O Banco do Povo da China (PBOC) planeja anunciar novas medidas para injetar liquidez no sistema, com o objetivo de aumentar a concessão de empréstimos bancários, de acordo com funcionários e conselheiros do banco central. A iniciativa, que envolve cortar os depósitos que os bancos são obrigados a manter em reserva, seria um sinal de que as movimentações cambiais organizadas pelo BC da China nas últimas duas semanas foram frustradas, obrigando-o a recorrer às mesmas medidas de flexibilização que até agora falharam em ajudar a estimular a atividade econômica.

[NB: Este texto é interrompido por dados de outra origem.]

Lemma part001_handle_ok c m (games games' : Registry) sent :
  registryOk games →
  drawInRange c →
  handle c m games = Done (games', sent) →
  registryOk games'.
Proof.
  intros Hok Hdraw.
  destruct (part001_guard games (ChatID m) Hok)
    as [(_ & Ha & He) | [(_ & Ha & He) | (game & Hg & (Hact & Hpos & Hbul) & Ha & He)]];
    destruct c; cbn [handle];
    unfold create, join, start, skip, pull, stop, help, status;
    rewrite ?Ha, ?He; cbn [bind]; try discriminate;
    try (by intros [= <- _]).
  - intros [= <- _]. apply part001_registryOk_game; [done|].
    repeat split; cbn in *; lia.
  - destruct (inRoster _ _); intros [= <- _]; [done|].
    by apply part001_registryOk_game.
  - destruct (_ <? 2); [by intros [= <- _]|].
    split_result. by intros [= <- _].
  - split_result.
    destruct (negb _); [by intros [= <- _]|].
    destruct (_ <=? 0); [by intros [= <- _]|].
    split_result. intros [= <- _]. by apply part001_registryOk_game.
  - split_result.
    destruct (negb _); [by intros [= <- _]|].
    destruct (Z.eqb_spec (PullCount game) (Bullet game)).
    + intros [= <- _]. by apply part001_registryOk_nil.
    + destruct (_ <=? 0).
      * intros [= <- _]. by apply part001_registryOk_nil.
      * split_result. intros [= <- _].
        apply part001_registryOk_game; [done|].
        assert (Hw : wrap (PullCount game + 1) = PullCount game + 1).
        { apply wrap_small. unfold min_int, max_int. lia. }
        repeat split; cbn; rewrite ?Hw; first [done | lia].
  - intros [= <- _]. by apply part001_registryOk_nil.
  - split_result. by intros [= <- _].
Qed.

Lemma part001_reachable_ok (games : Registry) : reachable games → registryOk games.
Proof.
  induction 1 as [|games c m games' sent _ IH Hdraw Hrun].
  - intros id game H. by rewrite lookup_empty in H.
  - by eapply part001_handle_ok.
Qed.

(** X23. In every registry [src/unnamed/part_001] can reach, a game that
    is there is active and has fired between 0 and [Bullet] pulls, the
    bullet in one of the six chambers; so a game sees at most five
    surviving pulls, and every survival message reports between one and
    five chambers left, with odds that print as 100 over that number. *)
Theorem part001_game_invariant (games : Registry) :
  reachable games →
  (∀ id game, games !! id = Some (Some game) →
              IsActive game = true ∧
              0 <= PullCount game <= Bullet game ∧ Bullet game < 6) ∧
  (∀ m games' playerID remaining odds skips rest,
     pull m games = Done (games', Survives playerID remaining odds skips :: rest) →
     1 <= remaining <= 5 ∧ tenths odds = Some (round_half_even 1000 remaining)).
Proof.
  intros Hr. apply part001_reachable_ok in Hr. split; [exact Hr|].
  intros m games' p r odds k rest.
  destruct (part001_guard games (ChatID m) Hr)
    as [(_ & Ha & _) | [(_ & Ha & _) | (game & _ & (_ & Hpos & Hbul) & Ha & _)]];
    unfold pull; rewrite Ha; cbn [bind]; try discriminate.
  split_result.
  destruct (negb _); [discriminate|].
  destruct (Z.eqb_spec (PullCount game) (Bullet game)); [discriminate|].
  destruct (Z.leb_spec (remainingChambers game) 0); [discriminate|].
  split_result. intros [= _ _ <- <- _].
  assert (Hrem : remainingChambers game = 6 - (PullCount game + 1)).
  { unfold remainingChambers.
    rewrite (wrap_small (6 - PullCount game)) by (unfold min_int, max_int; lia).
    rewrite wrap_small by (unfold min_int, max_int; lia). lia. }
  rewrite Hrem. split; [lia|]. apply odds_print_as_quotient. lia.
Qed.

As fontes disseram que o esforço pode ser anunciado antes do final deste mês ou no início do próximo mês. A ação implicaria em uma redução de meio ponto porcentual no compulsório bancário, disseram, podendo liberar 678 bilhões de yuans (US$ 106,2 bilhões) em capital para os bancos transformarem em empréstimos.

Esta poderá ser a terceira redução geral na exigência de reserva neste ano. Outra opção que está sendo considerada pelo PBOC é concentrar o corte apenas para bancos que concedem um grande volume de empréstimos para empresas pequenas e privadas. O grupo de companhias é considerado estratégico para o crescimento futuro da China. No entanto, medidas direcionadas como esta não se mostraram eficazes no passado para canalização de crédito para os mutuários.

Em 11 de agosto, o PBOC organizou uma queda de quase 2% na taxa oficial do yuan fixada pelo banco central em relação ao dólar, o que resultou em uma baixa de 4% na taxa de mercado da moeda, a mais acentuada em duas décadas. O banco central afirmou que a desvalorização da moeda estava em linha com seu esforço para deixar a taxa de câmbio mais orientada pelo mercado, tendo em vista que os investidores passaram a esperar um enfraquecimento do papel local.

Mas a desvalorização ocorreu em um momento de perdas no mercado de ações, o que já refletia a falta de esperança dos investidores na capacidade do governo de gerir a economia. E, diante de temores sobre um aprofundamento da desaceleração econômica, o yuan se manteve em tendência negativa. Com isso, o PBoC tem recorrido a uma estratégia que dissera, anteriormente, que usaria menos: a intervenção direta para controlar o valor do yuan.

A última interferência envolveu a venda de dólares e compra de yuan para segurar a moeda chinesa. Analistas da Orient Securities, uma corretora de Xangai, estima que o banco central gastou mais de US$ 40 bilhões, dos US$ 3,6 bilhões de reserva em moeda estrangeira da China, na intervenção cambial. Como as medidas efetivamente drenaram fundos em yuan do mercado, o PBOC injetou na última semana capital de curto a médio prazo no sistema financeiro para compensar o aperto de liquidez. Fonte: Dow Jones Newswires.